The road was not easy: Gasca had to go to Los Angeles to speak with George Lucas and Gary Kurtz and ask them to represent the United States in the film. Both made it very clear to him that ‘Star Wars’ did not belong to a festival like the one in Donosti. No way. It was crazy. And it was: part of the public welcomed it with suspicion (“It was a crime of lèse majesté for the well-thinking critics of the time,” the former director commented in Deia) and some media did not even bother to write her name correctly, calling her ‘Star Wards’, or confused Harrison Ford with Mark Hamill. Overall, who would remember this movie a few years later?
Arthur and his things
It is said that at the premiere of the Festival, on September 17 at 9 in the morning, the public was totally silent… until at the end they rose to applaud. A general relief that served to open up new proposals like the ones we are enjoying today (it wasn’t that long ago that we were able to see ‘Joker’, for example). The runrún reached the cinemas and, in fact, psychotropic presentations were made like this one on TVE by Alfonso Eduardo, who dedicated a special to them:
This is the mask of Chí Vaca, a humanoid monkey, the mask of Lord Darth Vader, the mask of Ci Zri Pi Ou… This is what from now on will be known in Spain as Arturito. His original name is El Do Ci Ou.

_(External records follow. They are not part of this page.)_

(* ===== verification/SeedWrite.v ===== *)
(** The correctness of the seed's atomic write (Seed.v): on an empty store it
    creates every adopted remote with a ledger that replays, and every adopted tag
    with its rebuilt history and the adopted verdict. *)
From S2P Require Import Prelude GoStrings GoMaps Sha256 Model Chain SyncDiff Sqlc StoreSpec SqliteStore SqliteTx SqliteSpec.
From S2P Require Import Lock SyncRemote SyncCorrect SyncProps SeedMerge SeedProps Seed.
#[local] Open Scope Z_scope.

(** * Definitions *)

(** An event the ledger and the taint spine accept. *)
Definition event_ok (ev : mergedEvent) : Prop :=
  storable (me_fromOID ev) ∧ storable (me_toOID ev) ∧ EventType_Valid (me_eventType ev) = true ∧
  ∀ reason, me_taintReason ev = Some reason → TaintReason_Valid reason = true.

Record mtag_ok (mt : mergedTag) : Prop := {
  mtag_first : storable (mt_firstOID mt);
  mtag_genesis : storable (mt_genesisPeeledOID mt);
  mtag_current : storable (mt_currentOID mt);
  mtag_peeled : storable (mt_currentPeeledOID mt);
  mtag_events : Forall event_ok (mt_events mt);
  mtag_taint : mt_tainted mt = true ↔ is_Some (mt_taintFirstNS mt);
}.

(** The projection of a seeded tag. *)
Definition seeded (rid : Z) (mt : mergedTag) (ref : Ref) : Prop :=
  rf_RemoteID ref = rid ∧ rf_TagName ref = mt_name mt ∧ rf_FirstOID ref = mt_firstOID mt ∧
  rf_CurrentOID ref = orFirst (mt_currentOID mt) (mt_firstOID mt) ∧ rf_CurrentPeeledOID ref = mt_currentPeeledOID mt ∧
  rf_Deleted ref = mt_deleted mt ∧ rf_Tainted ref = mt_tainted mt ∧ rf_TaintFirstNS ref = mt_taintFirstNS mt ∧
  rf_ObservationCount ref = 1 + Z.of_nat (length (mt_events mt)).

(** A ledger row: remote, tag, event, the two ids and the time. *)
Definition row_is (rid refID : Z) (event : string) (prev new : OID) (at_ns : Z) (o : Observation) : Prop :=
  ob_RemoteID o = rid ∧ ob_RefID o = refID ∧ ob_EventType o = event ∧ ob_PrevOID o = prev ∧ ob_NewOID o = new ∧
  ob_ObservedAtNS o = at_ns.

Definition event_row (rid refID : Z) (ev : mergedEvent) (o : Observation) : Prop :=
  row_is rid refID (me_eventType ev) (me_fromOID ev) (me_toOID ev) (me_detectedAtNS ev) o.

(** The history of a seeded tag: its creation, then one row per event. *)
Definition tag_history (rid refID : Z) (mt : mergedTag) (rows : list Observation) : Prop :=
  ∃ o l, rows = o :: l ∧ row_is rid refID EventTagCreated zeroOID (mt_firstOID mt) (mt_firstSeenNS mt) o ∧
    Forall2 (event_row rid refID) (mt_events mt) l.

Definition tag_result (rid : Z) (a : Abs) (mt : mergedTag) : Prop :=
  ∃ ref l1 rows l2, a_refs a !! (rid, mt_name mt) = Some ref ∧ seeded rid mt ref ∧
    a_obs a = l1 ++ rows ++ l2 ∧ tag_history rid (rf_ID ref) mt rows.

(** * Lemmas *)

Section write.
Context {S T : Type} `{HS : StoreSpec S T}.

Lemma write_sync_run rid t s :
  t_ok t → good (t_abs t) → is_Some (a_remotes (t_abs t) !! rid) → sy_RemoteID s = rid →
  sy_Trigger s ∈ [TriggerRegister; TriggerScheduled; TriggerManual] → sy_Status s ∈ [SyncOk; SyncPartial; SyncFailed] →
  sync_fits s →
  ∃ id t', tx_WriteSync s t = Ok (id, t') ∧ txinv rid id t' ∧ ∃ l, t_abs t' = with_a_syncs (t_abs t) l.
Proof.
  intros Hok Hgood Hrem Hrid Htr Hst (Hf1 & Hf2 & Hf3 & Hf4 & Hf5).
  destruct (sync_total t s Hok) as [[id t1] Hrun]; [by rewrite Hrid|done..|].
  destruct (sync_refines t s id t1 Hok Hf1 Hf2 Hrun) as (Hok1 & _ & Hspec).
  pose proof (write_sync_ok _ _ _ _ Hspec (good_abs _ Hgood)) as Habs. destruct Hspec as (Hnz & Hmax & Ha).
  exists id, t1. split; [done|]. split; [|rewrite Ha; by eexists].
  assert (∀ o, o ∈ a_obs (t_abs t) → ob_SyncID o ≠ id) as Hold.
  { intros o Ho E. destruct (good_syncs _ Hgood o Ho) as (s0 & Hs0 & E0). specialize (Hmax s0 Hs0). lia. }
  split; [done| |by rewrite Ha|].
  - split; [done|by rewrite Ha; apply Hgood| |].
    + intros o Ho. rewrite Ha in *. destruct (good_syncs _ Hgood o Ho) as (s0 & Hs0 & E). exists s0. cbn.
      split; [apply elem_of_app; by left|done].
    + intros o s'. rewrite Ha. cbn. intros Ho [Hs'| ->%list_elem_of_singleton]%elem_of_app Hid.
      * by apply (good_owner _ Hgood).
      * by destruct (Hold o Ho).
  - rewrite Ha. split; [done|]. split.
    + exists (sync_with_id s id). cbn. split; [apply elem_of_app; right; by left|done].
    + intros s'. cbn. intros [Hs'| ->%list_elem_of_singleton]%elem_of_app Hid; [|done]. apply Hmax in Hs'. lia.
Qed.

(** One event: a ledger row, and its taint in the spine. *)
Lemma writeEvent_run rid syncID refID t ev :
  txinv rid syncID t → event_ok ev → has_ref_id (t_abs t) refID →
  ∃ t' o, writeEvent rid syncID refID ev t = Ok ((), t') ∧ txinv rid syncID t' ∧
    a_refs (t_abs t') = a_refs (t_abs t) ∧ a_obs (t_abs t') = a_obs (t_abs t) ++ [o] ∧ event_row rid refID ev o ∧
    frame rid [] (t_abs t) (t_abs t').
Proof.
  intros Hinv (Hf & Ht & Hev & Hreason) Href. unfold writeEvent.
  set (obs := mkObservation 0 rid refID syncID 0 (me_eventType ev) (me_fromOID ev) (me_toOID ev) zeroOID zeroOID
                (me_detectedAtNS ev) [] [] "").
  destruct (append_run rid syncID t obs Hinv) as (r & t1 & row & Hrun1 & Hinv1 & (seq & p & h & Hrow & Hr2) & Hobs1 & Hrefs1 & Hfr1);
    [split_and!; [done|done|by left|by left]|done..|].
  assert (event_row rid refID ev row) as Hev_row by (by rewrite Hrow).
  destruct (me_taintReason ev) as [reason|].
  - set (te := mkTaintEvent 0 rid refID reason (Some (ob_ID r.2)) (me_fromOID ev) (me_toOID ev) (me_detectedAtNS ev) None "" "" "").
    destruct (taint_run rid syncID t1 te Hinv1) as (id & t2 & f & Hrun2 & Hinv2 & Hrefs2 & Hobs2 & Hfr2 & _); try done.
    { unfold has_ref_id. by rewrite Hrefs1. }
    { intros id [= <-]. exists row. rewrite Hobs1. split; [apply elem_of_app; right; by left|]. by rewrite <- Hr2. }
    { by apply Hreason. }
    exists t2, row. split.
    { apply SE_bind_ok. exists r, t1. split; [exact Hrun1|]. apply SE_bind_ok. exists id, t2. split; [exact Hrun2|done]. }
    split; [done|]. split; [congruence|]. split; [congruence|]. split; [done|]. by eapply frame_trans_same.
  - exists t1, row. split; [apply SE_bind_ok; exists r, t1; split; [exact Hrun1|done]|]. by rewrite Hrefs1.
Qed.

Lemma writeEvents_run rid syncID refID t events :
  txinv rid syncID t → Forall event_ok events → has_ref_id (t_abs t) refID →
  ∃ t' rows, for_each events (writeEvent rid syncID refID) t = Ok ((), t') ∧ txinv rid syncID t' ∧
    a_refs (t_abs t') = a_refs (t_abs t) ∧ a_obs (t_abs t') = a_obs (t_abs t) ++ rows ∧
    Forall2 (event_row rid refID) events rows ∧ frame rid [] (t_abs t) (t_abs t').
Proof.
  revert t. induction events as [|ev events IH]; intros t Hinv Hok Href.
  { exists t, []. rewrite app_nil_r. split_and!; try done. apply frame_refl. }
  apply Forall_cons in Hok as [Hev Hok].
  destruct (writeEvent_run rid syncID refID t ev Hinv Hev Href) as (t1 & o & Hrun1 & Hinv1 & Hrefs1 & Hobs1 & Hrow & Hfr1).
  destruct (IH t1 Hinv1 Hok) as (t2 & rows & Hrun2 & Hinv2 & Hrefs2 & Hobs2 & Hrows & Hfr2).
  { unfold has_ref_id. by rewrite Hrefs1. }
  exists t2, (o :: rows). split; [apply SE_bind_ok; exists (), t1; by split|]. split; [done|].
  split; [congruence|]. split; [by rewrite Hobs2, Hobs1, <- (assoc_L (++))|]. split; [by constructor|].
  by eapply frame_trans_same.
Qed.
(* ===== verification/AuthProps.v ===== *)
(** Properties of the authentication: which requests reach the control endpoints, which
    credentials each mode accepts, and what the JWT policy lets through. *)
From S2P Require Import Prelude GoStrings GoTime GoHttp Sha256 Config Auth.
#[local] Open Scope Z_scope.

(** * Routing *)

Definition control_mux : list route := Eval vm_compute in default [] newControlMux.

Lemma newControlMux_ok : newControlMux = Some control_mux.
Proof. vm_compute. reflexivity. Qed.

Definition api_routes : list route := Eval vm_compute in HandlerWithOptions "".

Lemma segs_dec (p q : list seg) : {p = q} + {p ≠ q}.
Proof. repeat decide equality. Defined.
#[local] Instance route_dec : EqDecision route.
Proof. intros x y. unfold Decision. decide equality; [apply String.string_dec|apply segs_dec|apply String.string_dec]. Defined.

(** The gate knows exactly the routes of the control operations of the router. *)
Definition control_check : bool :=
  forallb (λ r, bool_decide (r ∈ control_mux) || negb (existsb (String.eqb (ro_op r)) ControlOperations)) api_routes &&
  forallb (λ r, bool_decide (r ∈ api_routes) && existsb (String.eqb (ro_op r)) ControlOperations) control_mux &&
  forallb (λ r, negb (String.eqb (ro_method r) "GET") && negb (String.eqb (ro_method r) "HEAD")) control_mux.
Lemma control_check_ok : control_check = true.
Proof. vm_compute. reflexivity. Qed.
(** The members of an object; null is the zero struct. *)
Definition members (j : json) : option (list (string * json)) :=
  match j with
  | JNull => Some []
  | JObj ms => Some ms
  | _ => None
  end.

(** ** Members that are written *)

Definition JInt (z : Z) : json := JNum (FormatInt z).

(** A pointer field with [omitempty]. *)
Definition opt_member {A} (name : string) (f : A → json) (v : option A) : list (string * json) :=
  match v with
  | Some a => [(name, f a)]
  | None => []
  end.
(** A string field with [omitempty]. *)
Definition str_member (name s : string) : list (string * json) := if String.eqb s "" then [] else [(name, JStr s)].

It is true that in Latin America robots are commonly known as Citripio, Arturito and Bebocho (You guessed it, BB-8), but in Spain things didn’t work out. Fortunately. Of that San Sebastian festival, by the way, it is said that Harrison Ford and Carrie Fisher had more than film presentations and the film crew was so pleased that the world premiere of ‘The Rise of Skywalker’ took place at the same Victoria Eugenia Theatre. Who would have thought that a galaxy far, far away would have Basque roots?